Duke University will pay $112.5 million to the U.S. government to settle a lawsuit brought by a former employee who alleged that the university included falsified data in applications and reports for federal grants worth nearly $200 million. The university will also take several steps “to improve the quality and integrity of research conducted on campus,” including the creation of a new advisory panel that will provide recommendations to the president, the Durham, North Carolina, institution said in a statement released today.

Late last year, ScienceInsider reported that Duke and federal prosecutors had moved to settle the case, but no details were available. It had drawn close attention from other universities, in large part because it involved a federal whistleblower law, the False Claims Act, that has rarely been used to address scientific misconduct.

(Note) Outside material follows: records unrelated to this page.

(* ===== verification/RunningTotal.v ===== *)
(** * Running totals kept in parts

    [algo/running_total.hpp], [algo/parallel_running_total.hpp].  The array
    holds, for each part, a leading zero and the running totals local to the
    part, then the summary: the running totals of the parts.  [usize] values
    wrap at 64 bits; sizes and indices are natural numbers, bounded by the
    memory that holds the array. *)

From S2P Require Import Prelude SliceWork.
Open Scope Z_scope.

(* @ src/batteries/algo/running_total.hpp 53-72 RunningTotal *)
Record RunningTotal : Type := mkRT {
  values_ : list Z;
  parts_count_ : nat;
  part_size_ : nat;
  size_ : nat }.

(* @ src/batteries/algo/running_total.hpp 256-259 RunningTotal::RunningTotal *)
Definition default_running_total : RunningTotal := mkRT [0] 0 1 1.

(* @ src/batteries/algo/running_total.hpp 236-239 RunningTotal::part_segment_size *)
Definition part_segment_size (t : RunningTotal) : nat := part_size_ t + 1.

(* @ src/batteries/algo/running_total.hpp 231-234 RunningTotal::part_segment_offset *)
Definition part_segment_offset (t : RunningTotal) (part_i : nat) : nat := part_i * part_segment_size t.

(* @ src/batteries/algo/running_total.hpp 251-254 RunningTotal::offset_of_part *)
Definition offset_of_part (t : RunningTotal) (part_i : nat) : nat := part_i * part_segment_size t.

Under the law, Duke biologist Joseph Thomas, who filed the lawsuit in 2014, could receive as much as 30% of any settlement reached between the United States and the university. (RetractionWatch has reported Thomas will receive $33.8 million.)

Thomas alleged that Duke biologist Erin Potts-Kant—a co-author on numerous papers that are now retracted—included fraudulent data in 60 grant reports and funding applications to U.S. agencies. “Duke discovered the possible research misconduct in 2013 after [Potts-Kant] was fired for embezzling money from the university, which also occurred over the same period,” the university noted in a statement released today. Potts-Kants “eventually pled guilty to two counts of forgery and paid restitution to Duke.”

“This settlement, which results primarily from willful misconduct that took place in one laboratory, but which affected the work of many more researchers, should not diminish the life-changing and life-saving work that takes place at every day at Duke,” said Duke University President Vincent Price in the statement. “Our difficulties in ferreting out and ending such misconduct remind us that important work remains to be done.”

Duke’s new Advisory Panel on Research Integrity and Excellence, to be chaired by pediatric microbiologist and former research dean of Stanford University in Palo Alto, California, Ann Arvin, will examine ways of “improving the structure and function of research administration, with a focus on promoting research integrity,” the statement says. It is expected to provide its recommendations to Price by 30 June.